The performance of two different tests can be compared by plotting the receiver operator characteristic (ROC) curves at various reference interval cutoff values. The resulting curves, obtained by plotting sensitivity against (1 − specificity) at different cut-off values for each test, often show which test is better; a clearly superior test will have an ROC curve that always lies above and to the left of the inferior test curve, and, in general, the better test will have a larger area under the ROC curve. For instance, Figure 1–5 shows the ROC curves for PSA and prostatic acid phosphatase in the diagnosis of prostate cancer. PSA is a superior test because it has higher sensitivity and specificity for all cutoff values.

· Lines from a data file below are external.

(* ===== verification/Bip388Spec.v ===== *)
(** * The parser of descriptor templates

    The parser ends on every string, and panics on none that is ASCII; what it accepts is
    well formed and not nested too deeply; and what is printed is parsed to what it was, if
    no derivation step is hardened. The iterator yields the placeholders from left to right. *)

From S2P Require Import Prelude Text Bip388.
From Stdlib Require Import Ascii.

(** ** What a parser promises

    [consumes k input o P]: the parser [o] of [input] ends; if it succeeds it has consumed
    at least [k] bytes and its result satisfies [P]; it panics only on a string that is not
    ASCII. *)

Definition consumes {A} (k : nat) (input : list Z) (o : ParseResult A) (P : A -> Prop) : Prop :=
  match o with
  | Ok (rest, a) => (k + length rest <= length input)%nat /\ (ascii_ok input -> ascii_ok rest) /\ P a
  | Err _ => True
  | Panic => ~ ascii_ok input
  | Diverge => False
  end.

Section consumes.
Context {A B : Type}.
Implicit Types (k : nat) (input rest : list Z).

Lemma consumes_bind k1 k2 k input (o : ParseResult A) (f : list Z * A -> ParseResult B) P Q :
  consumes k1 input o P ->
  (forall rest a, (k1 + length rest <= length input)%nat -> P a -> consumes k2 rest (f (rest, a)) Q) ->
  (k <= k1 + k2)%nat -> consumes k input (x ← o; f x) Q.
Proof.
  destruct o as [[rest a]| | |]; cbn; try done. intros (Hl & Ha & HP) Hf Hk. specialize (Hf rest a Hl HP).
  unfold consumes in *. destruct (f (rest, a)) as [[rest' b]| | |]; try done.
  - destruct Hf as (Hl' & Ha' & HQ). split; [lia|]. auto.
  - tauto.
Qed.

Lemma consumes_ret input (a : A) (P : A -> Prop) : P a -> consumes 0 input (Ok (input, a)) P.
Proof. by cbn. Qed.

Lemma consumes_le k k' input (o : ParseResult A) P : consumes k input o P -> (k' <= k)%nat -> consumes k' input o P.
Proof. unfold consumes. destruct o as [[]| | |]; try done. intros (? & ? & ?) ?. split; [lia|done]. Qed.

Lemma consumes_mono k input (o : ParseResult A) (P Q : A -> Prop) :
  consumes k input o P -> (forall a, P a -> Q a) -> consumes k input o Q.
Proof. unfold consumes. destruct o as [[]| | |]; try done. intros (? & ? & ?) ?. auto. Qed.

Lemma consumes_guard k input b e (o : ParseResult A) P :
  (b = false -> consumes k input o P) -> consumes k input (guard_err b e;; o) P.
Proof. destruct b; cbn; auto. Qed.

Lemma consumes_ok_or {C} k input (c : option C) e (f : C -> ParseResult A) P :
  (forall x, c = Some x -> consumes k input (f x) P) -> consumes k input (x ← ok_or c e; f x) P.
Proof. destruct c; cbn; auto. Qed.
Lemma Forall_three {A} (P : A -> Prop) a b c sep :
  Forall P a -> Forall P b -> Forall P c -> Forall P sep -> Forall P (a ++ sep ++ b ++ sep ++ c).
Proof. intros. by repeat (apply Forall_app_2; [done|]). Qed.
Lemma date_no_space y m d : 0 <= y -> 0 <= m -> 0 <= d -> Forall (fun b => (ch " " =? b) = false) (date_text y m d).
Proof. intros. apply Forall_three; try (apply digits_no; [by apply padded_digits|done]). by repeat constructor. Qed.
Lemma date_ascii y m d : 0 <= y -> 0 <= m -> 0 <= d -> ascii_ok (date_text y m d).
Proof. intros. apply Forall_three; try by apply digits_ascii, padded_digits. solve_ascii. Qed.
Lemma clock_ascii h min sec : 0 <= h -> 0 <= min -> 0 <= sec -> ascii_ok (clock_text h min sec).
Proof. intros. apply Forall_three; try by apply digits_ascii, padded_digits. solve_ascii. Qed.

(** The end of the parser, once the fields are read. *)
Lemma finish_date s days tod t :
  0 <= days -> 0 <= tod -> t = days * 86400 + tod -> is_u32 t -> format_utc_date t = s ->
  (product ← some_or (i64_checked (days * 86400));
   timestamp ← some_or (i64_checked (product + tod));
   guard_err ((timestamp <? 0) || (u32_max <? timestamp)) tt;;
   guard_err (negb (bool_decide (format_utc_date timestamp = s))) tt;;
   Ok timestamp) = Ok t.
Proof.
  intros Hd Htod Ht Hu Hs. unfold is_u in Hu. unfold i64_checked, some_or.
  rewrite (proj2 (Z.leb_le _ (days * 86400))), (proj2 (Z.ltb_lt (days * 86400) _)) by lia. cbn [andb]. mstep.
  rewrite <- Ht, (proj2 (Z.leb_le _ t)), (proj2 (Z.ltb_lt t _)) by lia. cbn [andb]. mstep.
  unfold u32_max. rewrite (proj2 (Z.ltb_ge t 0)), (proj2 (Z.ltb_ge _ t)) by lia. cbn [andb orb]. mstep.
  by rewrite bool_decide_eq_true_2.
Qed.
Lemma entry_snoc ty ps p : entry ty (ps ++ [p]) = if is_entry ty p then Some (value p) else entry ty ps.
Proof. unfold entry. by rewrite fold_left_app. Qed.
Lemma int_entry_snoc ty ps p :
  int_entry ty (ps ++ [p]) = if is_entry ty p then Some (le_value (value p)) else int_entry ty ps.
Proof. unfold int_entry. rewrite entry_snoc. by case_match. Qed.

Lemma collects_snoc {T} (f : MapPair -> T -> outcome PsbtError T) t ps p :
  collects f t (ps ++ [p]) = (t ← collects f t ps; f p t).
Proof.
  revert t; induction ps as [|q ps IH]; intros t; cbn; [by destruct (f p t)|].
  destruct (f q t) as [t'|e| |]; cbn; [apply IH|done..].
Qed.

(** One case per type of key. *)
Ltac field_cases p :=
  repeat match goal with
  | |- context [Z.eqb (key_type p) ?k] => destruct (Z.eqb_spec (key_type p) k) as [Hty|];
      [rewrite Hty in *; cbn -[entry int_entry] | ]
  end.

Lemma input_step p ps :
  input_field p (input_of ps) = if input_ok p then Ok (input_of (ps ++ [p])) else Err BadValue.
Proof.
  unfold input_ok, width_ok, input_of. cbn [forallb fst snd].
  rewrite !entry_snoc, !int_entry_snoc. unfold input_field, is_entry.
  destruct (bool_decide (key_data p = [])); cbn [negb]; [|by rewrite !andb_false_r].
  rewrite !andb_true_r.
  unfold le_field, bytes_field.
  field_cases p.
  all: try done; by destruct (_ =? _)%nat.
Qed.
Lemma output_step p ps :
  output_field p (output_of ps) = if output_ok p then Ok (output_of (ps ++ [p])) else Err BadValue.
Proof.
  unfold output_ok, width_ok, output_of. cbn [forallb fst snd].
  rewrite !entry_snoc, !int_entry_snoc. unfold output_field, is_entry.
  destruct (bool_decide (key_data p = [])); cbn [negb]; [|by rewrite !andb_false_r].
  rewrite !andb_true_r. unfold le_field. field_cases p.
  all: try done; by destruct (_ =? _)%nat.
Qed.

Receiver operator characteristic (ROC) curves for prostate-specific antigen (PSA) and prostatic acid phosphatase (PAP) in the diagnosis of prostate cancer. For all cutoff values, PSA has higher sensitivity and specificity; therefore, it is a better test based on these performance characteristics.(Data from Nicoll CD et al. Routine acid phosphatase testing for screening and monitoring prostate cancer no longer justified
. Clin Chem 1993;39:2540.)
Note that, for a given test, the ROC curve also allows one to identify the cutoff value that minimizes both false-positive and false-negative results. This is located at the point closest to the upper-left corner of the curve. The optimal clinical cutoff value, however, depends on the condition being detected and the relative importance of false-positive versus false-negative results.